(Dataset entries)
(* ===== verification/SnapshotCodec.v ===== *)
(** The snapshot of the metadata state, [velorix-meta/src/rhiza_snapshot.rs]: how the
    maps of the state are written as lists of pairs, and the bounded canonical
    encoding of the whole state.

    How serde turns the state into a JSON value and back is a parameter, and so are the
    Arrow streams that [ArrowState] writes and reads. *)
From S2P Require Import Prelude BTree Json Digits ObjectKeyProofs Serde JsonText Codec ArrowState Relation StandingProgram MetaTypes MetaRequests MetaStore.

(** * Maps as pairs *)

(** [map_pairs], over the texts of the keys. *)
Section map_pairs.
Context `{Countable K} {V : Type} (key_to_vec : K -> option bytes).

Definition keyed_pair (p : K * V) : option (bytes * (K * V)) := (fun text => (text, p)) <$> key_to_vec p.1.

(** [map_pairs::serialize]. *)
Definition pairs_of_map (m : gmap K V) : option (list (K * V)) :=
  pairs ← mapM keyed_pair (map_to_list m);
  Some (sort_on fst pairs).*2.

Definition insert_pair (m : gmap K V) (p : K * V) : result string (gmap K V) :=
  _ ← fail_if (bool_decide (is_Some (m !! p.1))) "duplicate snapshot map key";
  Ok (<[p.1 := p.2]> m).

(** [map_pairs::deserialize]. *)
Definition map_of_pairs (l : list (K * V)) : result string (gmap K V) := try_fold insert_pair ∅ l.

Lemma pairs_of_map_perm m l : pairs_of_map m = Some l -> l ≡ₚ map_to_list m.
Proof.
  unfold pairs_of_map. intros (pairs & Hpairs & [= <-])%bind_Some. rewrite sort_on_perm.
  apply mapM_Some in Hpairs. induction Hpairs as [|p [text q] l' pairs Hp _ IH]; [done|].
  rewrite fmap_cons. apply fmap_Some in Hp as (? & _ & [= -> ->]). cbn. by rewrite IH.
Qed.

Lemma map_of_pairs_ok l m : NoDup l.*1 -> (forall k, k ∈ l.*1 -> m !! k = None) ->
  try_fold insert_pair m l = Ok (list_to_map l ∪ m).
Proof.
  revert m. induction l as [|[k v] l IH]; intros m Hnd Hm; [cbn; f_equal; symmetry; apply (left_id_L ∅ (∪))|].
  rewrite fmap_cons in Hnd. cbn [fst] in Hnd. apply NoDup_cons in Hnd as [Hk Hnd]. cbn [try_fold].
  assert (insert_pair m (k, v) = Ok (<[k := v]> m)) as ->.
  { unfold insert_pair. cbn [fst snd]. rewrite Hm by (rewrite fmap_cons; left). by rewrite bool_decide_eq_false_2 by (by intros []). }
  cbn [mbind result_bind]. rewrite IH; [|done|].
  - f_equal. cbn [list_to_map foldr]. rewrite <-insert_union_r by (by apply not_elem_of_list_to_map).
    by rewrite insert_union_l.
  - intros k' Hk'. rewrite lookup_insert_ne by congruence. apply Hm. rewrite fmap_cons. by right.
Qed.

(** The pairs of a map are read back as the map. *)
Lemma map_pairs_round_trip m l : pairs_of_map m = Some l -> map_of_pairs l = Ok m.
Proof.
  intros Hl%pairs_of_map_perm. unfold map_of_pairs. rewrite map_of_pairs_ok; [|by rewrite Hl; apply NoDup_fst_map_to_list|done].
  rewrite (right_id_L ∅ (∪)). rewrite (list_to_map_proper l (map_to_list m)); [by rewrite list_to_map_to_list| |done].
  rewrite Hl. apply NoDup_fst_map_to_list.
Qed.

(** Pairs that repeat a key are refused. *)
Lemma map_of_pairs_distinct l m : map_of_pairs l = Ok m -> NoDup l.*1.
Proof.
  unfold map_of_pairs. assert (forall m0, try_fold insert_pair m0 l = Ok m -> NoDup l.*1 /\ forall k, k ∈ l.*1 -> m0 !! k = None)
    as Hl; [|intros Hm; by apply (Hl ∅)].
  induction l as [|[k v] l IH]; intros m0; [intros _; split; [constructor|intros ? []%not_elem_of_nil]|].
  cbn [try_fold]. intros (m1 & Hm1 & Hm)%bind_ok. unfold insert_pair in Hm1. apply bind_unit_ok in Hm1 as [Hf [= <-]].
  apply fail_if_ok, bool_decide_eq_false in Hf. cbn [fst] in Hf. apply eq_None_not_Some in Hf.
  destruct (IH _ Hm) as [Hnd Hfree]. rewrite fmap_cons. cbn [fst snd] in *. split.
  - constructor; [|done]. intros Hk. apply Hfree in Hk. by rewrite lookup_insert_eq in Hk.
  - intros k' [->|Hk']%elem_of_cons; [done|]. apply Hfree in Hk'. by apply lookup_insert_None in Hk' as [? _].
Qed.
End map_pairs.

(** * The encoded state *)

Definition SNAPSHOT_SCHEMA_VERSION : Z := 1.
Definition MAX_SNAPSHOT_ENCODED_BYTES : Z := 16 * 1024 * 1024.
Definition MAX_SNAPSHOT_EXPANDED_BYTES : Z := 64 * 1024 * 1024.

Inductive SnapshotCodecError :=
| CodecTooLarge
| UnsupportedSchema (schema_version : Z)
| CodecInvalid (reason : string).

Record Envelope := SnapshotEnvelope { ev_schema_version : Z; ev_state : Value }.

(** The [Serialize] that is derived for the envelope: a struct of two fields. *)
#[export] Instance envelope_serialize : Serialize Envelope := fun limit depth e =>
  serialize_struct limit depth [("schema_version", serialize_u32 limit (S depth) (ev_schema_version e));
    ("state", serialize limit (S depth) (ev_state e))].

Inductive envelope_field := VersionField | StateField | IgnoredField.
Definition envelope_key (key : StateValue) : option envelope_field :=
  match key with
  | SString s => Some (if String.eqb s "schema_version" then VersionField else if String.eqb s "state" then StateField else IgnoredField)
  | SU64 n => Some (if n =? 0 then VersionField else if n =? 1 then StateField else IgnoredField)
  | _ => None
  end.

Section envelope.
Context `{ArrowStreams}.

(** The [Deserialize] that is derived for it: the fields by name or by place, none of
    them twice, or a sequence of them. *)
Fixpoint envelope_of_fields (l : list (StateValue * StateValue)) (version : option Z) (state : option Value) : option Envelope :=
  match l with
  | [] => version ← version; state ← state; Some (SnapshotEnvelope version state)
  | (key, x) :: l =>
      field ← envelope_key key;
      match field, version, state with
      | VersionField, None, _ => version ← u32_of_tree x; envelope_of_fields l (Some version) state
      | StateField, _, None => state ← deserialize x; envelope_of_fields l version (Some state)
      | IgnoredField, _, _ => envelope_of_fields l version state
      | _, _, _ => None
      end
  end.

#[export] Instance envelope_deserialize : Deserialize Envelope := fun t =>
  match t with
  | SMap l => envelope_of_fields l None None
  | SSeq (version :: state :: _) =>
      version ← u32_of_tree version;
      state ← deserialize state;
      Some (SnapshotEnvelope version state)
  | SBytes (version :: state :: _) => Some (SnapshotEnvelope version (JNumber (PosInt state)))
  | _ => None
  end.

(** An envelope of a value with sorted fields is read back from its tree. *)
Lemma envelope_read_back limit version v size t size' : is_u32 version = true -> wf_value v = true ->
  serialize limit 0 (SnapshotEnvelope version (normalize v)) size = Ok (t, size') ->
  deserialize t = Some (SnapshotEnvelope version (normalize v)) /\ wf_tree t.
Proof.
  intros Hver Hv. unfold serialize, envelope_serialize, serialize_struct. intros (n & _ & E)%bind_ok. cbn [ev_schema_version ev_state] in E.
  apply bind_ok in E as ([r m] & Hr & [= <- <-]). cbn [fst].
  apply (serialize_entries_ok _ _ _ (fun f t => exists size size', f size = Ok (t, size'))) in Hr as (entries & -> & HF); cycle 1.
  - repeat constructor; cbn; eauto.
  - repeat constructor.
  - constructor.
  - apply Forall2_cons_inv_l in HF as ([k1 t1] & rest & [Hk1 (? & ? & Ht1)] & HF & ->). apply Forall2_cons_inv_l in HF as ([k2 t2] & rest' & [Hk2 (? & ? & Ht2)] & HF & ->).
    apply Forall2_nil_inv_l in HF as ->. cbn [fst snd] in *. subst k1 k2. apply leaf_tree in Ht1 as ->.
    apply serialize_canonical in Ht2 as [Ht2 Hwf]; [|done]. split.
    + unfold deserialize, envelope_deserialize. cbn [envelope_of_fields app envelope_key String.eqb Ascii.eqb Bool.eqb mbind option_bind u32_of_tree].
      rewrite Hver. cbn [mbind option_bind]. unfold deserialize, json_deserialize. by rewrite Ht2.
    + assert (0 <= version <= u64_max) as Hu by (apply in_range_true in Hver; unfold u32_max, u64_max in *; lia).
      constructor; [done|]. repeat apply Forall_cons_2; [by apply wf_leaf|apply wf_leaf; [done|by apply in_range_true]|by apply wf_leaf|done|constructor].
Qed.
End envelope.

(** [serde_json::to_value] and [from_value] of the state. *)
Class SnapshotFormat `{ViewBindings} := {
  state_to_value : InMemoryMetaState -> option Value;
  state_from_value : Value -> option InMemoryMetaState
}.

(** A state is read back from its value, whose fields may be reordered and which has a
    field for every field of the state; it is a value that [serde_json] can hold. *)
Class SnapshotFormatLaws `{SnapshotFormat} : Prop := {
  state_value_round_trip s v : state_to_value s = Some v ->
    state_from_value (normalize v) = Some s /\ is_Some (get_field "active_view_registries" v) /\ wf_value v = true
}.

(** [canonicalize]: fields sorted by name, at every level. *)
Definition canonicalize (v : Value) : Value := normalize v.

Definition remove_field (name : string) (v : Value) : Value :=
  match v with JObject fs => JObject (filter (fun f => f.1 <> name) fs) | _ => v end.

Section codec.
Context `{SnapshotFormat, ArrowStreams}.

Definition invalid_state : SnapshotCodecError := CodecInvalid "state".
Definition invalid_arrow (e : StateError) : SnapshotCodecError := CodecInvalid ("invalid Arrow runtime state: " +:+ e).

Definition encode (s : InMemoryMetaState) : result SnapshotCodecError bytes :=
  v ← ok_or invalid_state (state_to_value s);
  let envelope := SnapshotEnvelope SNAPSHOT_SCHEMA_VERSION (canonicalize v) in
  expanded_bytes ← map_err invalid_arrow (measure_serializable envelope u64_max);
  _ ← fail_if (MAX_SNAPSHOT_EXPANDED_BYTES <? expanded_bytes) CodecTooLarge;
  arrow_state ← map_err invalid_arrow (from_serializable_bounded envelope MAX_SNAPSHOT_EXPANDED_BYTES);
  _ ← fail_if (MAX_SNAPSHOT_ENCODED_BYTES <? Z.of_nat (length (state_bytes arrow_state))) CodecTooLarge;
  Ok (state_bytes arrow_state).

Definition decode_bounded (body : bytes) (encoded_limit expanded_limit : Z) : result SnapshotCodecError InMemoryMetaState :=
  _ ← fail_if (encoded_limit <? Z.of_nat (length body)) CodecTooLarge;
  arrow_state ← map_err invalid_arrow (from_ipc body expanded_limit);
  _ ← fail_if (expanded_limit <? state_len arrow_state) CodecTooLarge;
  envelope ← map_err invalid_arrow (decode_state (A := Envelope) arrow_state);
  _ ← fail_if (negb (ev_schema_version envelope =? SNAPSHOT_SCHEMA_VERSION)) (UnsupportedSchema (ev_schema_version envelope));
  let had_active_view_registries := bool_decide (is_Some (get_field "active_view_registries" (ev_state envelope))) in
  s ← ok_or invalid_state (state_from_value (ev_state envelope));
  canonical_state ← ok_or invalid_state (state_to_value s);
  canonical_state ←
    (if had_active_view_registries then Ok canonical_state
     else match canonical_state with
          | JObject _ => Ok (remove_field "active_view_registries" canonical_state)
          | _ => Err (CodecInvalid "snapshot state is not an object")
          end);
  canonical ← map_err invalid_arrow (from_serializable_bounded
    (SnapshotEnvelope (ev_schema_version envelope) (canonicalize canonical_state)) MAX_SNAPSHOT_EXPANDED_BYTES);
  _ ← fail_if (bool_decide (state_bytes canonical <> body)) (CodecInvalid "snapshot is not canonical or contains duplicate/unknown fields");
  Ok s.

Definition decode (body : bytes) : result SnapshotCodecError InMemoryMetaState :=
  decode_bounded body MAX_SNAPSHOT_ENCODED_BYTES MAX_SNAPSHOT_EXPANDED_BYTES.
End codec.

(** ** Round trip *)

Lemma get_field_some k v : is_Some (get_field k v) <-> exists fs, v = JObject fs /\ k ∈ fs.*1.
Proof.
  split.
  - destruct v as [| | | | |fs]; try (by intros []). cbn. intros [x (f & Hf & _)%fmap_Some]. exists fs. split; [done|].
    apply List.find_some in Hf as [Hin%list_elem_of_In Hk%String.eqb_eq]. rewrite <-Hk. by apply list_elem_of_fmap_2.
  - intros (fs & -> & (f & -> & Hf)%list_elem_of_fmap). cbn. destruct (List.find _ fs) eqn:E; [by eexists|].
    exfalso. apply list_elem_of_In, (List.find_none _ _ E) in Hf. by rewrite String.eqb_refl in Hf.
Qed.

Lemma canonical_fields k v : is_Some (get_field k v) -> is_Some (get_field k (canonicalize v)).
Proof.
  rewrite !get_field_some. intros (fs & -> & Hk). cbn. eexists. split; [done|]. rewrite sort_on_perm, <-list_fmap_compose.
  exact Hk.
Qed.

Section round_trip.
Context `{SnapshotFormatLaws, !ArrowStreams, !ArrowStreamsLaws}.

Definition envelope_of (v : Value) : Envelope := SnapshotEnvelope SNAPSHOT_SCHEMA_VERSION (canonicalize v).

Lemma encode_value s body : encode s = Ok body -> exists v a,
  state_to_value s = Some v /\ from_serializable_bounded (envelope_of v) MAX_SNAPSHOT_EXPANDED_BYTES = Ok a /\ body = state_bytes a /\
  Z.of_nat (length body) <= MAX_SNAPSHOT_ENCODED_BYTES.
Proof.
  unfold encode. intros (v & Hv%ok_or_ok & E)%bind_ok. cbn zeta in E. apply bind_ok in E as (n & _ & E).
  apply bind_unit_ok in E as [_ E]. apply bind_ok in E as (a & Ha%map_err_ok & E). apply bind_unit_ok in E as [Hlen%fail_if_ok [= <-]].
  apply Z.ltb_ge in Hlen. by exists v, a.
Qed.

(** The Arrow form of the envelope of a state is read back. *)
Lemma envelope_state_read v a : wf_value v = true -> from_serializable_bounded (envelope_of v) MAX_SNAPSHOT_EXPANDED_BYTES = Ok a ->
  Z.of_nat (length (state_bytes a)) <= MAX_SNAPSHOT_ENCODED_BYTES ->
  from_ipc (state_bytes a) MAX_SNAPSHOT_EXPANDED_BYTES = Ok a /\ state_len a <= MAX_SNAPSHOT_EXPANDED_BYTES /\
  decode_state a = Ok (envelope_of v).
Proof.
  intros Hv Ha Hlen. unfold from_serializable_bounded in Ha. apply bind_ok in Ha as ([t n] & Ht & Ha). cbn [fst] in Ha.
  destruct (envelope_read_back _ SNAPSHOT_SCHEMA_VERSION v _ _ _ eq_refl Hv Ht) as [Hdes Hwf].
  destruct (state_read_back _ MAX_SNAPSHOT_EXPANDED_BYTES _ Hwf ltac:(by vm_compute) Ha) as (Hread & Hmax & Htree); [etrans; [exact Hlen|by vm_compute]|]. split_and!; [done|done|].
  unfold decode_state. destruct a as [a|]; [|done]. cbn [ok_or mbind result_bind option_bind] in *. rewrite Htree. cbn [mbind option_bind]. by rewrite Hdes.
Qed.

Lemma snapshot_round_trip s body : encode s = Ok body -> decode body = Ok s.
Proof.
  intros (v & a & Hv & Ha & -> & Hlen)%encode_value. destruct (state_value_round_trip _ _ Hv) as (Hfrom & Hfield & Hwf).
  destruct (envelope_state_read _ _ Hwf Ha Hlen) as (Hread & Hmax & Hdec). unfold decode, decode_bounded.
  rewrite (proj2 (Z.ltb_ge _ _) Hlen). cbn [fail_if mbind result_bind]. rewrite Hread. cbn [map_err mbind result_bind].
  rewrite (proj2 (Z.ltb_ge _ _) Hmax). cbn [fail_if mbind result_bind]. rewrite Hdec. cbn [map_err mbind result_bind ev_schema_version ev_state envelope_of].
  rewrite Z.eqb_refl. cbn [negb fail_if mbind result_bind]. change (normalize v) with (canonicalize v) in Hfrom. rewrite Hfrom. cbn [ok_or mbind result_bind].
  rewrite Hv. cbn [ok_or mbind result_bind]. rewrite bool_decide_eq_true_2 by (by apply canonical_fields). cbn [mbind result_bind].
  unfold envelope_of in Ha. rewrite Ha. cbn [map_err mbind result_bind]. by rewrite bool_decide_eq_false_2 by (by intros Hne).
Qed.

(** States with one encoding are equal. *)
Lemma encode_inj s s' body : encode s = Ok body -> encode s' = Ok body -> s = s'.
Proof. intros E%snapshot_round_trip E'%snapshot_round_trip. rewrite E in E'. by injection E'. Qed.
End round_trip.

Your objective: Return only the part of the records above that opens with the line containing "field ← envelope_key key;" and closes with the line containing "in *; lia).", ends included.

Solved problem:
      field ← envelope_key key;
      match field, version, state with
      | VersionField, None, _ => version ← u32_of_tree x; envelope_of_fields l (Some version) state
      | StateField, _, None => state ← deserialize x; envelope_of_fields l version (Some state)
      | IgnoredField, _, _ => envelope_of_fields l version state
      | _, _, _ => None
      end
  end.

#[export] Instance envelope_deserialize : Deserialize Envelope := fun t =>
  match t with
  | SMap l => envelope_of_fields l None None
  | SSeq (version :: state :: _) =>
      version ← u32_of_tree version;
      state ← deserialize state;
      Some (SnapshotEnvelope version state)
  | SBytes (version :: state :: _) => Some (SnapshotEnvelope version (JNumber (PosInt state)))
  | _ => None
  end.

(** An envelope of a value with sorted fields is read back from its tree. *)
Lemma envelope_read_back limit version v size t size' : is_u32 version = true -> wf_value v = true ->
  serialize limit 0 (SnapshotEnvelope version (normalize v)) size = Ok (t, size') ->
  deserialize t = Some (SnapshotEnvelope version (normalize v)) /\ wf_tree t.
Proof.
  intros Hver Hv. unfold serialize, envelope_serialize, serialize_struct. intros (n & _ & E)%bind_ok. cbn [ev_schema_version ev_state] in E.
  apply bind_ok in E as ([r m] & Hr & [= <- <-]). cbn [fst].
  apply (serialize_entries_ok _ _ _ (fun f t => exists size size', f size = Ok (t, size'))) in Hr as (entries & -> & HF); cycle 1.
  - repeat constructor; cbn; eauto.
  - repeat constructor.
  - constructor.
  - apply Forall2_cons_inv_l in HF as ([k1 t1] & rest & [Hk1 (? & ? & Ht1)] & HF & ->). apply Forall2_cons_inv_l in HF as ([k2 t2] & rest' & [Hk2 (? & ? & Ht2)] & HF & ->).
    apply Forall2_nil_inv_l in HF as ->. cbn [fst snd] in *. subst k1 k2. apply leaf_tree in Ht1 as ->.
    apply serialize_canonical in Ht2 as [Ht2 Hwf]; [|done]. split.
    + unfold deserialize, envelope_deserialize. cbn [envelope_of_fields app envelope_key String.eqb Ascii.eqb Bool.eqb mbind option_bind u32_of_tree].
      rewrite Hver. cbn [mbind option_bind]. unfold deserialize, json_deserialize. by rewrite Ht2.
    + assert (0 <= version <= u64_max) as Hu by (apply in_range_true in Hver; unfold u32_max, u64_max in *; lia).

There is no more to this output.